Poor Matilda was dragged unwillingly to the front. Kate's eyes danced more brightly than ever, and smiles of delight soon rippled all over her face.

"It was so kind of you all to come to celebrate my birthday," she began. "I am seventeen to-day; quite old for a girl. I have been at St. Dorothy's exactly a year. It has been a very happy year to me. I have made a good many friends. The girls in the house have been particularly kind to me. I want to thank all the girls here for their kindness. I want also to say something else."

Here her manner suddenly changed. The gay sparkle and fun went out of her face. She pressed one hand for an instant to her left side; her eyes, troubled and misty, were fixed on Miss Leicester's face.

"I think Miss Leicester knows all about me," she said. "She knows my origin; she knows what I was before I came to St. Dorothy's."

"Kate, dear, I would rather you did not allude to that subject," said Miss Leicester, distress and astonishment in her tone.

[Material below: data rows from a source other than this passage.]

(* ===== verification/GoText.v ===== *)
(** * Go text: bytes, runes, trimming and UUID text

    A Go [string] is a sequence of bytes, modelled by [string] (a list of 8-bit
    [ascii]).  This file models what the sources use of the language and of
    [strings], [unicode/utf8] and [encoding/hex]: [range] over a string (rune
    decoding), [strings.TrimSpace], [strings.ReplaceAll] of a one-byte pattern,
    [strings.ToLower] on ASCII, [hex.DecodeString]'s acceptance test; and the
    helpers built on them that the packages repeat: [normalizeUUID],
    [isCanonicalUUID] and the visible-ASCII checks. *)

From stdpp Require Import base list strings numbers sorting.
From Stdlib Require Import ZArith Lia Ascii String.
From S2P Require Import Prelude.

Open Scope string_scope.
Open Scope Z_scope.

(** ** Bytes *)

Definition byte_val (a : ascii) : Z := Z.of_N (N_of_ascii a).
Definition byte_of (z : Z) : ascii := ascii_of_N (Z.to_N z).

(** [len s] in bytes. *)
Fixpoint len (s : string) : Z :=
  match s with
  | EmptyString => 0
  | String _ s' => 1 + len s'
  end.

(** [s[i]]; the sources only index below a checked length. *)
Fixpoint byte_at (s : string) (i : nat) : option ascii :=
  match s, i with
  | EmptyString, _ => None
  | String a _, O => Some a
  | String _ s', S i' => byte_at s' i'
  end.

Fixpoint all_bytes (P : Z -> bool) (s : string) : bool :=
  match s with
  | EmptyString => true
  | String a s' => P (byte_val a) && all_bytes P s'
  end.

Fixpoint map_bytes (f : ascii -> ascii) (s : string) : string :=
  match s with
  | EmptyString => EmptyString
  | String a s' => String (f a) (map_bytes f s')
  end.

(** [s[k:]] for [k <= len s]. *)
Fixpoint drop_bytes (k : nat) (s : string) : string :=
  match k, s with
  | O, _ => s
  | S k', String _ s' => drop_bytes k' s'
  | S _, EmptyString => EmptyString
  end.

(** [s[:k]] for [k <= len s]. *)
Fixpoint take_bytes (k : nat) (s : string) : string :=
  match k, s with
  | O, _ => EmptyString
  | S k', String a s' => String a (take_bytes k' s')
  | S _, EmptyString => EmptyString
  end.

(** ** Runes: [unicode/utf8] *)

Definition RuneError : Z := 0xFFFD.
Definition RuneSelf : Z := 0x80.

Definition byte_in (lo hi : Z) (o : option ascii) : bool :=
  match o with Some a => (lo <=? byte_val a) && (byte_val a <=? hi) | None => false end.

Definition low6 (o : option ascii) : Z :=
  match o with Some a => Z.land (byte_val a) 0x3F | None => 0 end.

(** [utf8.DecodeRuneInString]: the first rune and its width in bytes. *)
Definition decode_rune (s : string) : Z * nat :=
  match s with
  | EmptyString => (RuneError, 0%nat)
  | String a rest =>
      let p0 := byte_val a in
      let b1 := byte_at rest 0 in
      let b2 := byte_at rest 1 in
      let b3 := byte_at rest 2 in
      let three lo hi :=
        if byte_in lo hi b1 && byte_in 0x80 0xBF b2
        then (Z.lor (Z.shiftl (Z.land p0 0x0F) 12) (Z.lor (Z.shiftl (low6 b1) 6) (low6 b2)), 3%nat)
        else (RuneError, 1%nat) in
      let four lo hi :=
        if byte_in lo hi b1 && byte_in 0x80 0xBF b2 && byte_in 0x80 0xBF b3
        then (Z.lor (Z.shiftl (Z.land p0 0x07) 18)
               (Z.lor (Z.shiftl (low6 b1) 12) (Z.lor (Z.shiftl (low6 b2) 6) (low6 b3))), 4%nat)
        else (RuneError, 1%nat) in
      if p0 <? RuneSelf then (p0, 1%nat)
      else if p0 <? 0xC2 then (RuneError, 1%nat)
      else if p0 <? 0xE0 then
        if byte_in 0x80 0xBF b1
        then (Z.lor (Z.shiftl (Z.land p0 0x1F) 6) (low6 b1), 2%nat)
        else (RuneError, 1%nat)
      else if p0 =? 0xE0 then three 0xA0 0xBF
      else if p0 =? 0xED then three 0x80 0x9F
      else if p0 <? 0xF0 then three 0x80 0xBF
      else if p0 =? 0xF0 then four 0x90 0xBF
      else if p0 <? 0xF4 then four 0x80 0xBF
      else if p0 =? 0xF4 then four 0x80 0x8F
      else (RuneError, 1%nat)
  end.

(** [for _, r := range s]: the runes in order; [skip] counts the bytes of the
    current rune that are still to be passed over. *)
Fixpoint runes_from (skip : nat) (s : string) : list Z :=
  match s with
  | EmptyString => []
  | String _ s' =>
      match skip with
      | S k => runes_from k s'
      | O => let '(r, size) := decode_rune s in r :: runes_from (pred size) s'
      end
  end.

Definition runes (s : string) : list Z := runes_from 0 s.

(** [utf8.ValidString]: no byte decodes to an error of width one. *)
Fixpoint valid_from (skip : nat) (s : string) : bool :=
  match s with
  | EmptyString => true
  | String _ s' =>
      match skip with
      | S k => valid_from k s'
      | O => let '(r, size) := decode_rune s in
             negb ((r =? RuneError) && (size =? 1)%nat) && valid_from (pred size) s'
      end
  end.

Definition utf8_ValidString (s : string) : bool := valid_from 0 s.

(** [utf8.RuneStart]. *)
Definition rune_start (a : ascii) : bool := negb (Z.land (byte_val a) 0xC0 =? 0x80).

(** The backwards search of [utf8.DecodeLastRuneInString]: from index [i - 1]
    down, at most [k] bytes, for a byte that can start a rune. *)
Fixpoint last_start (k i : nat) (s : string) : nat :=
  match k, i with
  | _, O => 0
  | O, S _ => pred i
  | S k', S i' =>
      match byte_at s i' with
      | Some a => if rune_start a then i' else last_start k' i' s
      | None => 0
      end
  end.

(** [utf8.DecodeLastRuneInString]. *)
Definition decode_last_rune (s : string) : Z * nat :=
  let n := String.length s in
  match byte_at s (pred n) with
  | None => (RuneError, 0%nat)
  | Some a =>
      if byte_val a <? RuneSelf then (byte_val a, 1%nat)
      else
        let start := last_start 3 (pred n) s in
        let '(r, size) := decode_rune (drop_bytes start s) in
        if (start + size =? n)%nat then (r, size) else (RuneError, 1%nat)
  end.

(** [unicode.IsSpace]. *)
Definition is_space (r : Z) : bool :=
  (r =? 0x20) || ((0x09 <=? r) && (r <=? 0x0D)) || (r =? 0x85) || (r =? 0xA0) ||
  (r =? 0x1680) || ((0x2000 <=? r) && (r <=? 0x200A)) || (r =? 0x2028) || (r =? 0x2029) ||
  (r =? 0x202F) || (r =? 0x205F) || (r =? 0x3000).

Fixpoint trim_left_from (skip : nat) (s : string) : string :=
  match s with
  | EmptyString => EmptyString
  | String _ s' =>
      match skip with
      | S k => trim_left_from k s'
      | O => let '(r, size) := decode_rune s in
             if is_space r then trim_left_from (pred size) s' else s
      end
  end.

(** Each round of the loop removes at least one byte, so [len s] rounds are enough. *)
Fixpoint trim_right_fuel (fuel : nat) (s : string) : string :=
  match fuel with
  | O => s
  | S fuel' =>
      match s with
      | EmptyString => EmptyString
      | _ =>
          let '(r, size) := decode_last_rune s in
          if is_space r then trim_right_fuel fuel' (take_bytes (String.length s - size) s) else s
      end
  end.

Definition trim_right (s : string) : string := trim_right_fuel (String.length s) s.

(** [strings.TrimSpace]. *)
Definition TrimSpace (s : string) : string := trim_right (trim_left_from 0 s).

(** ** Character classes *)

Definition is_lower (c : Z) : bool := (97 <=? c) && (c <=? 122).
Definition is_upper (c : Z) : bool := (65 <=? c) && (c <=? 90).
Definition is_digit (c : Z) : bool := (48 <=? c) && (c <=? 57).
Definition is_hex (c : Z) : bool :=
  is_digit c || ((97 <=? c) && (c <=? 102)) || ((65 <=? c) && (c <=? 70)).
(** [character < '!' || character > '~'], negated. *)
Definition is_visible (c : Z) : bool := (33 <=? c) && (c <=? 126).

Definition lower_ascii (a : ascii) : ascii :=
  if is_upper (byte_val a) then byte_of (byte_val a + 32) else a.

(** [strings.ToLower] on a string of ASCII bytes, the only kind the sources pass. *)
Definition ToLower (s : string) : string := map_bytes lower_ascii s.

(** [strings.ReplaceAll s "-" ""]. *)
Fixpoint remove_dashes (s : string) : string :=
  match s with
  | EmptyString => EmptyString
  | String a s' => if byte_val a =? 45 then remove_dashes s' else String a (remove_dashes s')
  end.

(** [hex.DecodeString] succeeds: an even number of hexadecimal digits. *)
Definition hex_decodes (s : string) : bool := Z.even (len s) && all_bytes is_hex s.

Definition is_dash (o : option ascii) : bool :=
  match o with Some a => byte_val a =? 45 | None => false end.

(** ** UUID text *)

Definition normalizeUUID (value : string) : string * bool :=
  let value := TrimSpace value in
  if negb (len value =? 36) || negb (is_dash (byte_at value 8)) || negb (is_dash (byte_at value 13))
     || negb (is_dash (byte_at value 18)) || negb (is_dash (byte_at value 23))
  then ("", false)
  else
    let hexValue := remove_dashes value in
    if negb (len hexValue =? 32) then ("", false)
    else if negb (hex_decodes hexValue) then ("", false)
    else (ToLower value, true).

Definition isCanonicalUUID (value : string) : bool :=
  let '(canonical, valid) := normalizeUUID value in
  valid && bool_decide (canonical = value).

(** The loop [for _, r := range value { if r < '!' || r > '~' { return false } }]. *)
Definition visible_runes (value : string) : bool := forallb is_visible (runes value).

(** ** Lemmas *)

#[global] Arguments decode_rune : simpl never.

Lemma byte_val_range a : 0 <= byte_val a < 256.
Proof.
  unfold byte_val. pose proof (N_ascii_bounded a). lia.
Qed.

Lemma byte_val_inj a b : byte_val a = byte_val b -> a = b.
Proof.
  unfold byte_val. intros H. apply N2Z.inj in H.
  rewrite <- (ascii_N_embedding a), <- (ascii_N_embedding b). by f_equal.
Qed.

Lemma byte_val_of z : 0 <= z < 256 -> byte_val (byte_of z) = z.
Proof.
  intros H. unfold byte_val, byte_of. rewrite N_ascii_embedding; lia.
Qed.

Lemma len_length s : len s = Z.of_nat (String.length s).
Proof. induction s; cbn [len String.length]; lia. Qed.

Lemma len_nonneg s : 0 <= len s.
Proof. rewrite len_length. lia. Qed.

Lemma len_0 s : len s = 0 <-> s = "".
Proof. destruct s; cbn; [done|]. pose proof (len_nonneg s). split; [lia|done]. Qed.

(** An ASCII byte is a rune of its own. *)
Lemma decode_rune_ascii a s : byte_val a < 0x80 -> decode_rune (String a s) = (byte_val a, 1%nat).
Proof.
  intros H. unfold decode_rune, RuneSelf. by destruct (Z.ltb_spec (byte_val a) 0x80); [|lia].
Qed.

Lemma lor_ge_l a b : 0 <= b -> a <= Z.lor a b.
Proof.
  intros Hb.
  assert (E : Z.lor a b = a + Z.ldiff b a).
  { rewrite Z.add_nocarry_lor; apply Z.bits_inj; intros n.
    - rewrite !Z.lor_spec, Z.ldiff_spec. by destruct (Z.testbit a n), (Z.testbit b n).
    - rewrite Z.land_spec, Z.ldiff_spec, Z.bits_0. by destruct (Z.testbit a n), (Z.testbit b n). }
  pose proof (proj2 (Z.ldiff_nonneg b a)). lia.
Qed.

Lemma lor_ge_r a b : 0 <= a -> b <= Z.lor a b.
Proof. rewrite Z.lor_comm. apply lor_ge_l. Qed.

Lemma low6_nonneg o : 0 <= low6 o.
Proof.
  destruct o as [a|]; cbn; [|lia]. apply Z.land_nonneg. right. lia.
Qed.

Lemma low6_mod o a : o = Some a -> low6 o = byte_val a mod 64.
Proof.
  intros ->. cbn. change 0x3F with (Z.ones 6). by rewrite Z.land_ones by lia.
Qed.

(** The leading byte's payload bits give the bound of the assembled rune. *)
Lemma shift_payload_ge p mask k t m :
  0 <= mask -> m <= Z.land p mask -> 0 <= k -> 0 <= t ->
  m * 2 ^ k <= Z.lor (Z.shiftl (Z.land p mask) k) t.
Proof.
  intros. etransitivity; [|apply lor_ge_l; lia].
  rewrite Z.shiftl_mul_pow2 by lia. apply Z.mul_le_mono_nonneg_r; lia.
Qed.

Lemma lor_shift_nonneg x k y : 0 <= x -> 0 <= y -> 0 <= Z.lor (Z.shiftl x k) y.
Proof. intros. apply Z.lor_nonneg. split; [by apply Z.shiftl_nonneg|done]. Qed.

#[export] Hint Resolve low6_nonneg lor_shift_nonneg : wallet.

Lemma land_mask_ge p k m : 0 <= k -> m <= p mod 2 ^ k -> m <= Z.land p (Z.ones k).
Proof. intros. by rewrite Z.land_ones. Qed.

Lemma byte_in_low6 lo hi o :
  byte_in lo hi o = true -> 0x80 <= lo -> hi <= 0xBF -> lo - 0x80 <= low6 o.
Proof.
  destruct o as [a|]; cbn; [|done]. intros H ? ?. bool_simpl.
  change 0x3F with (Z.ones 6). apply land_mask_ge; [lia|]. change (2 ^ 6) with 64.
  pose proof (Z.div_mod (byte_val a) 64). pose proof (Z.mod_pos_bound (byte_val a) 64). lia.
Qed.

(** The second byte's payload bits, shifted by [k], bound the rune from below. *)
Lemma second_byte_ge lo hi o x k y :
  byte_in lo hi o = true -> 0x80 <= lo -> hi <= 0xBF -> 0 <= x -> 0 <= k -> 0 <= y ->
  (lo - 0x80) * 2 ^ k <= Z.lor x (Z.lor (Z.shiftl (low6 o) k) y).
Proof.
  intros. etransitivity; [|apply lor_ge_r; lia].
  etransitivity; [|apply lor_ge_l; lia]. rewrite Z.shiftl_mul_pow2 by lia.
  apply Z.mul_le_mono_nonneg_r; [lia|]. by eapply byte_in_low6.
Qed.

Lemma lead_payload_ge a k m t n :
  0 <= n -> 0 <= k -> 0 <= t -> m <= byte_val a mod 2 ^ n ->
  m * 2 ^ k <= Z.lor (Z.shiftl (Z.land (byte_val a) (Z.ones n)) k) t.
Proof.
  intros. apply shift_payload_ge; [|by apply land_mask_ge|done..].
  rewrite Z.ones_equiv. pose proof (Z.pow_pos_nonneg 2 n). lia.
Qed.

Lemma mod_between x m q : 0 < m -> q * m <= x < (q + 1) * m -> x mod m = x - q * m.
Proof. intros. symmetry. apply (Z.mod_unique_pos _ _ q); lia. Qed.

"I am very sorry to disobey you, Miss Leicester, but I have thought it all out, and I think it is best," replied Kate. "I am ashamed of nothing. I should like now to describe the life – the early life – of a girl."

Here she looked quickly from one eager face to the other.

"The girl is myself," continued Kate. "If I were to shut my eyes now, I should see a picture. Perhaps I can describe that picture to you with eyes open. There is a little farm, far, far away in the west of Ireland. The country is beautiful, although somewhat wild. The mountains seem in parts to reach the very sky. Now and then the clouds come right down and cover them. The grass is very green, and the streams make a merry sound as they ripple past the little farmstead. The house would be thought a poor one by most of you. It has a thatched roof; there is a kitchen, and a great open hearth. On the hearth the fire blazes merrily. A lot of bacon hangs from the rafters across the ceiling. There is a deal table in the middle of the room, and a great dresser at one side. The table is clean and white, as white as snow. The dresser is white also, and the plates and cups and saucers, and jugs and bowls, and the tins and saucepans, all shine with good washing and good rubbing. You see, it is a very humble kitchen, and there is no parlor, nor drawing room, nor any regular sitting room in the little old house. Upstairs there are two bedrooms. You go upstairs by means of a step-ladder. One of the rooms is prettier than the other. It has a lattice window, and there are lots of monthly roses, creepers, myrtle, and other flowers twining about it. A sweet smell comes in when you open the window, and you hear the robins and swallows chirping in the eaves, and you get a sweet whiff of strong air from the mountains opposite. The little room inside is very poor, but the window and the view without are lovely. The inner room looks out on the yard or byre. You can see the cattle from this window; the four cows in their stalls, and the dairymaid, with her red elbows, milking them. I am not the dairymaid, but I go to superintend the milking. At the back of the kitchen is the dairy. The dairy is lovely; it is cool and sweet and dark. On the hottest day in summer you feel a breath of ice on your cheek when you enter here, and the milk and cream look good in the large glass pans; and the churn stands open, waiting to receive its daily portion of cream; and there are piles of yellow butter standing on the shelves, and great dishes of fresh eggs not far away.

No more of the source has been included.